==== Raw data
(* ===== verification/Libpd.v ===== *)
(** * The connection to the cloud

    [Libpd] models parodusClient/pal/libpd.cpp: reading the address of parodus,
    connecting with growing pauses, the loop that receives requests and answers
    them, and the sending of notifications.  libparodus is what its calls answer. *)
From stdpp Require Import base list strings numbers.
From Stdlib Require Import Ascii ZArith Lia.
From S2P Require Import Prelude HostIf MsgHandler WalDB WalList FrontEnd Webpa WebpaAttr WebpaAdapter.
From S2P Require Import NotificationHandler.
Import WalList (walk, Done, Crash, OutOfFuel, wbind, of_option).

#[local] Arguments streq : simpl never.

Module Libpd.

(** ** The addresses *)
Definition URL_SIZE : nat := 64.
Definition PARODUS_URL : string := "tcp://127.0.0.1:6666".
Definition PAROUDUS_CLIENT_URL : string := "tcp://127.0.0.1:6667".

(** The items ParodusURL and ParodusClientURL of a document, each with its text
    when it is a string; [None]: the content is not a document. *)
Class UrlConfig := { url_items : string → option (option (option string) * option (option string)) }.

(** The default is copied for as many characters as the empty buffer has, and
    one more. *)
Definition default_url (url : string) : string := str_take 1 url.

(** The two addresses; the buffers are zero before.  [Crash]: an address does
    not fit its buffer, or the client's, which is not checked, is no string.
    Both are copied for the length of the first one. *)
Definition get_parodus_url `{UrlConfig} (file : option string) : walk (string * string) :=
  let fallback := Done (default_url PARODUS_URL, default_url PAROUDUS_CLIENT_URL) in
  match file with
  | None => fallback
  | Some content =>
      if is_empty content then fallback
      else match url_items (c_str content) with
           | Some (Some (Some p), Some c) =>
               if (URL_SIZE <=? String.length p)%nat then Crash
               else let* c' := of_option c in Done (p, str_take (String.length p) c')
           | _ => fallback
           end
  end.

(** ** Connecting *)
Definition max_retry_sleep : Z := 2 ^ 5 - 1.

(** [init i] is what the i-th attempt answers, zero for success; the result is
    the pauses made.  [None]: the fuel is used up. *)
Fixpoint connect_loop (fuel : nat) (init : nat → Z) (i : nat) (backoffRetryTime c : Z) : option (list Z) :=
  match fuel with
  | O => None
  | S fuel' =>
      let backoff := if backoffRetryTime <? max_retry_sleep then 2 ^ c - 1 else backoffRetryTime in
      if init i =? 0 then Some []
      else
        rest ← (if backoff =? max_retry_sleep then connect_loop fuel' init (S i) 0 2
                else connect_loop fuel' init (S i) backoff (c + 1));
        Some (backoff :: rest)
  end.

Definition connect_parodus (fuel : nat) (init : nat → Z) : option (list Z) := connect_loop fuel init 0 0 2.

(** ** Notifications *)

(** Whether it was sent, and the pauses made. *)
Fixpoint send_loop (fuel : nat) (send : nat → Z) (i : nat) (retry_count c : Z) : bool * list Z :=
  match fuel with
  | O => (false, [])
  | S fuel' =>
      if retry_count <=? 3 then
        if send i =? 0 then (true, [])
        else let '(ok, l) := send_loop fuel' send (S i) (retry_count + 1) (c + 1) in (ok, 2 ^ c - 1 :: l)
      else (false, [])
  end.

(** The count of attempts goes from zero to three. *)
Definition sendNotification (send : nat → Z) : bool * list Z := send_loop 5 send 0 0 2.

(** ** Requests *)
Record req := mkReq { payload : option string; transaction_uuid : option string;
                      source : option string; dest : option string }.

(** A message: a request, or another kind. *)
Inductive wrp_msg_t : Type :=
  | WRP_MSG_TYPE__REQ (r : req)
  | other_message.

(** What a receive answers: its result, and the message when that is zero. *)
Definition received : Type := Z * option wrp_msg_t.

Section receive.
Context `{TinyXml} `{ReqHandler} `{Wdmp} `{Rbus} `{Adapter.WdmpJson} (fuel : nat) (dbhandle : option XMLNode)
  (g_notifyParamList : list string).

(** The answer goes back to where the request came from. *)
Definition respond (r : req) (s : Webpa.pal) : walk (req * Webpa.pal) :=
  let* p := of_option (payload r) in
  let* x := Adapter.processRequest fuel dbhandle g_notifyParamList p (transaction_uuid r) s in
  let '(out, s') := x in Done (mkReq out (transaction_uuid r) (dest r) (source r), s').

(** The loop up to the look that finds the flag set: what each receive answers.
    A timeout is tried again at once, another failure after five seconds. *)
Fixpoint parodus_receive_wait (inputs : list received) (s : Webpa.pal) : walk (list req * Webpa.pal) :=
  match inputs with
  | [] => Done ([], s)
  | (rtn, wrp_msg) :: rest =>
      if rtn =? 1 then parodus_receive_wait rest s
      else if negb (rtn =? 0) then parodus_receive_wait rest s
      else match wrp_msg with
           | Some (WRP_MSG_TYPE__REQ r) =>
               let* x := respond r s in
               let '(res, s') := x in
               let* y := parodus_receive_wait rest s' in
               let '(out, s'') := y in Done (res :: out, s'')
           | _ => parodus_receive_wait rest s
           end
  end.

(** The thread: nothing without a data model; otherwise it connects, registers
    the callback of notifications, turns the initial ones on and receives until
    it is stopped.  [fuel_connect] bounds the attempts to connect. *)
Definition libpd_client_mgr `{UrlConfig} (checkDataModelStatus : Z) (cfg : option string) (init : nat → Z)
    (fuel_connect : nat) (notify_list : option (list (option string))) (h : NotificationHandler.t)
    (notificationSource : option string) (inputs : list received) (s : Webpa.pal)
  : walk (option (list req) * NotificationHandler.t * Webpa.pal) :=
  if negb (checkDataModelStatus =? 0) then Done (None, h, s)
  else
    let* _ := get_parodus_url cfg in
    match connect_parodus fuel_connect init with
    | None => OutOfFuel
    | Some _ =>
        let h' := NotificationHandler.registerUpdateCallback h in
        let* x := Adapter.setInitialNotify fuel dbhandle g_notifyParamList
                    (default [] notify_list) notificationSource s in
        let* y := parodus_receive_wait inputs x.2 in
        Done (Some y.1, h', y.2)
    end.

(** ** Lemmas *)

(** The requests among what is received. *)
Definition request_of (x : received) : option req :=
  match x with (0, Some (WRP_MSG_TYPE__REQ r)) => Some r | _ => None end.

(** The answer to a request: same transaction, back to the sender. *)
Definition answers (r res : req) : Prop :=
  transaction_uuid res = transaction_uuid r ∧ source res = dest r ∧ dest res = source r.

Lemma receive_request rtn m rest s r :
  request_of (rtn, m) = Some r →
  parodus_receive_wait ((rtn, m) :: rest) s
  = (let* x := respond r s in
     let '(res, s') := x in
     let* y := parodus_receive_wait rest s' in
     let '(out, s'') := y in Done (res :: out, s'')).
Proof. destruct rtn; try done. destruct m as [[r'|]|]; try done. by intros [= ->]. Qed.

Lemma receive_other rtn m rest s :
  request_of (rtn, m) = None → parodus_receive_wait ((rtn, m) :: rest) s = parodus_receive_wait rest s.
Proof.
  intros Hm. cbn [parodus_receive_wait]. destruct (Z.eqb_spec rtn 1); [done|].
  destruct (Z.eqb_spec rtn 0) as [->|]; [|done]. by destruct m as [[r|]|].
Qed.

(** ** Properties *)

(** C13. Every request is answered, once, in the order of arrival, in its own
    transaction and to its own sender; failed receives and other messages are
    neither answered nor do they change anything.  The loop goes through all
    that it receives as long as no request ends the process. *)
Theorem requests_answered inputs s :
  parodus_receive_wait inputs s
  = parodus_receive_wait ((λ r, (0, Some (WRP_MSG_TYPE__REQ r))) <$> omap request_of inputs) s
  ∧ (∀ out s', parodus_receive_wait inputs s = Done (out, s') → Forall2 answers (omap request_of inputs) out)
  ∧ ((∀ r s, r ∈ omap request_of inputs → ∃ x, respond r s = Done x) →
     ∃ out s', parodus_receive_wait inputs s = Done (out, s')).
Proof.
  split_and!.
  - revert s. induction inputs as [|[rtn m] inputs IH]; intros s; [done|]. cbn [omap list_omap].
    destruct (request_of (rtn, m)) as [r|] eqn:Hr; [|by rewrite receive_other].
    rewrite (receive_request _ _ _ _ r Hr), fmap_cons, (receive_request 0 (Some (WRP_MSG_TYPE__REQ r)) _ _ r eq_refl).
    destruct (respond r s) as [[res s']| |]; [|done..]. cbn [wbind]. by rewrite IH.
  - revert s. induction inputs as [|[rtn m] inputs IH]; intros s out s'.
    { intros [= <- <-]. constructor. }
    destruct (request_of (rtn, m)) as [r|] eqn:Hr.
    + rewrite (receive_request _ _ _ _ r Hr).
      intros ([res s1] & Hres & ([l s2] & Hl & [= <- <-])%WalList.wbind_Done)%WalList.wbind_Done.
      cbn [omap list_omap]. rewrite Hr. constructor; [|by eapply IH].
      unfold respond in Hres. apply WalList.wbind_Done in Hres as (p & _ & Hres).
      apply WalList.wbind_Done in Hres as ([o s3] & _ & [= <- _]). by repeat split.
    + rewrite receive_other by done. intros Hl. cbn [omap list_omap]. rewrite Hr. by eapply IH.
  - revert s. induction inputs as [|[rtn m] inputs IH]; intros s Hall; [by eexists _, _|].
    cbn [omap list_omap] in Hall. destruct (request_of (rtn, m)) as [r|] eqn:Hr.
    + rewrite (receive_request _ _ _ _ r Hr). destruct (Hall r s) as [[res s1] ->]; [by left|]. cbn [wbind].
      destruct (IH s1) as (out & s2 & ->); [|by eexists _, _]. intros r' s' Hin. apply Hall. by right.
    + rewrite receive_other by done. by apply IH.
Qed.

End receive.

(** The pause before the attempt after the i-th one. *)
Definition pause (i : nat) : Z := nth (i mod 4) [3; 7; 15; 31] 0.

Lemma connect_loop_run n : ∀ init i fuel,
  (∀ k, (k < n)%nat → init (i + k)%nat ≠ 0) → init (i + n)%nat = 0 → (n < fuel)%nat →
  ∀ j, (j < 4)%nat →
  connect_loop fuel init i (nth j [0; 3; 7; 15] 0) (2 + Z.of_nat j) = Some (map (λ k, pause (j + k)) (seq 0 n)).
Proof.
  induction n as [|n IH]; intros init i fuel Hb Hz Hf j Hj; (destruct fuel as [|fuel]; [lia|]).
  { rewrite Nat.add_0_r in Hz. cbn [connect_loop]. by rewrite Hz. }
  cbn [connect_loop].
  assert (nth j [0; 3; 7; 15] 0 <? max_retry_sleep = true) as ->
    by (destruct j as [|[|[|[|j]]]]; [reflexivity..|lia]).
  assert (init i =? 0 = false) as ->.
  { apply Z.eqb_neq. specialize (Hb 0%nat). rewrite Nat.add_0_r in Hb. apply Hb. lia. }
  assert (2 ^ (2 + Z.of_nat j) - 1 = pause j) as Hp
    by (destruct j as [|[|[|[|j]]]]; [reflexivity..|lia]).
  rewrite Hp. assert (∀ k, (k < n)%nat → init (S i + k)%nat ≠ 0) as Hb'.
  { intros k Hk. rewrite Nat.add_succ_comm. apply Hb. lia. }
  assert (init (S i + n)%nat = 0) as Hz' by by rewrite Nat.add_succ_comm.
  cbn [seq map]. rewrite Nat.add_0_r, <- (seq_shift _ 0), map_map.
  destruct (decide (j = 3%nat)) as [->|Hj3].
  - change (pause 3 =? max_retry_sleep) with true. cbn match.
    pose proof (IH init (S i) fuel Hb' Hz' ltac:(lia) 0%nat ltac:(lia)) as E.
    change (2 + Z.of_nat 0) with 2 in E. cbn [nth] in E. rewrite E. cbn [mbind option_bind].
    do 2 f_equal. apply map_ext. intros k. unfold pause. f_equal.
    replace (3 + S k)%nat with (k + 1 * 4)%nat by lia. by rewrite Nat.Div0.mod_add.
  - assert (pause j =? max_retry_sleep = false) as ->
      by (destruct j as [|[|[|[|j]]]]; [reflexivity..|lia|lia]).
    replace (pause j) with (nth (S j) [0; 3; 7; 15] 0) at 1
      by (destruct j as [|[|[|[|j]]]]; [reflexivity..|lia|lia]).
    replace (2 + Z.of_nat j + 1) with (2 + Z.of_nat (S j)) by lia.
    rewrite (IH init (S i) fuel Hb' Hz' ltac:(lia) (S j) ltac:(lia)). cbn [mbind option_bind].
    do 2 f_equal. apply map_ext. intros k. f_equal. lia.
Qed.

(** C14. The daemon connects as soon as an attempt succeeds, whenever that is: it
    never gives up, and between attempts pauses 3, 7, 15 and 31 seconds, over
    and over. *)
Theorem connects_eventually init n :
  (∀ k, (k < n)%nat → init k ≠ 0) → init n = 0 →
  connect_parodus (S n) init = Some (map pause (seq 0 n)).
Proof. intros Hb Hz. apply (connect_loop_run n init 0 (S n) Hb Hz ltac:(lia) 0 ltac:(lia)). Qed.

(** A notification is tried at most four times, with a pause after each failure,
    the last one too; it is lost after the fourth. *)
Theorem notification_attempts send :
  sendNotification send
  = match List.find (λ i, send i =? 0) [0; 1; 2; 3]%nat with
    | Some i => (true, firstn i [3; 7; 15; 31])
    | None => (false, [3; 7; 15; 31])
    end.
Proof.
  unfold sendNotification. cbn [send_loop List.find]. change (0 + 1) with 1. change (1 + 1) with 2.
  change (2 + 1) with 3. change (3 + 1) with 4. cbn [Z.leb Z.compare].
  destruct (send 0%nat =? 0); [done|]. destruct (send 1%nat =? 0); [done|].
  destruct (send 2%nat =? 0); [done|]. by destruct (send 3%nat =? 0).
Qed.

(** The addresses: without a configuration file that has them both, the defaults
    are cut to their first character; with one, the client's address is cut to
    the length of parodus' own. *)
Theorem parodus_addresses `{UrlConfig} file p c :
  (file = None ∨ file = Some EmptyString → get_parodus_url file = Done ("t", "t")%string)
  ∧ (∀ content, file = Some content → content ≠ EmptyString → (String.length p < URL_SIZE)%nat →
     url_items (c_str content) = Some (Some (Some p), Some (Some c)) →
     get_parodus_url file = Done (p, str_take (String.length p) c)).
Proof.
  split.
  - by intros [-> | ->].
  - intros content -> Hne Hp Hu. unfold get_parodus_url. rewrite Hu. destruct content; [done|]. cbn [is_empty].
    by rewrite (proj2 (Nat.leb_gt _ _)).
Qed.

(** ** Witnesses *)
#[local] Existing Instance WalDB.toy_xml.
#[local] Existing Instance Webpa.ex_handler.
#[local] Existing Instance Webpa.ex_rbus.
#[local] Existing Instance Webpa.ex_wdmp.
#[local] Existing Instance Adapter.ex_json.

Definition ex_request : req :=
  mkReq (Some "refused"%string) (Some "id-1"%string) (Some "dns:cloud"%string) (Some "mac:1/config"%string).

(** A timeout, a request and a failure. *)
Lemma requests_answered_witness :
  Forall2 answers [ex_request]
    [mkReq (Some "100"%string) (Some "id-1"%string) (Some "mac:1/config"%string) (Some "dns:cloud"%string)].
Proof.
  refine (proj1 (proj2 (requests_answered 0 None [] [(1, None); (0, Some (WRP_MSG_TYPE__REQ ex_request)); (-1, None)]
    Webpa.ex_state)) _ Webpa.ex_state _).
  vm_compute. reflexivity.
Defined.

Lemma connects_eventually_witness :
  connect_parodus 6 (λ i, if (i <? 5)%nat then -1 else 0) = Some [3; 7; 15; 31; 3].
Proof.
  refine (eq_trans (connects_eventually (λ i, if (i <? 5)%nat then -1 else 0) 5 _ eq_refl) eq_refl).
  intros k Hk. rewrite (proj2 (Nat.ltb_lt _ _) Hk). discriminate.
Defined.

#[local] Instance ex_urls : UrlConfig := {
  url_items c :=
    if streq c "local" then Some (Some (Some "tcp://127.0.0.1:6666"), Some (Some "tcp://127.0.0.1:66678"))%string
    else None
}.

Lemma parodus_addresses_witness :
  get_parodus_url None = Done ("t", "t")%string
  ∧ get_parodus_url (Some "local"%string) = Done ("tcp://127.0.0.1:6666", "tcp://127.0.0.1:6667")%string.
Proof.
  destruct (parodus_addresses None "tcp://127.0.0.1:6666" "tcp://127.0.0.1:66678") as [Hd _].
  destruct (parodus_addresses (Some "local"%string) "tcp://127.0.0.1:6666" "tcp://127.0.0.1:66678") as [_ Hc].
  split; [apply Hd; left; reflexivity|].
  refine (Hc "local"%string eq_refl _ _ eq_refl); [discriminate|apply Nat.ltb_lt; vm_compute; reflexivity].
Defined.

End Libpd.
========
Exercise requirements:
Using the records above, write out exactly the lines between the one holding "if retry_count <=? 3 then" and the one holding "(** The count", inclusive; leave everything else out.

Task output:
      if retry_count <=? 3 then
        if send i =? 0 then (true, [])
        else let '(ok, l) := send_loop fuel' send (S i) (retry_count + 1) (c + 1) in (ok, 2 ^ c - 1 :: l)
      else (false, [])
  end.

(** The count of attempts goes from zero to three. *)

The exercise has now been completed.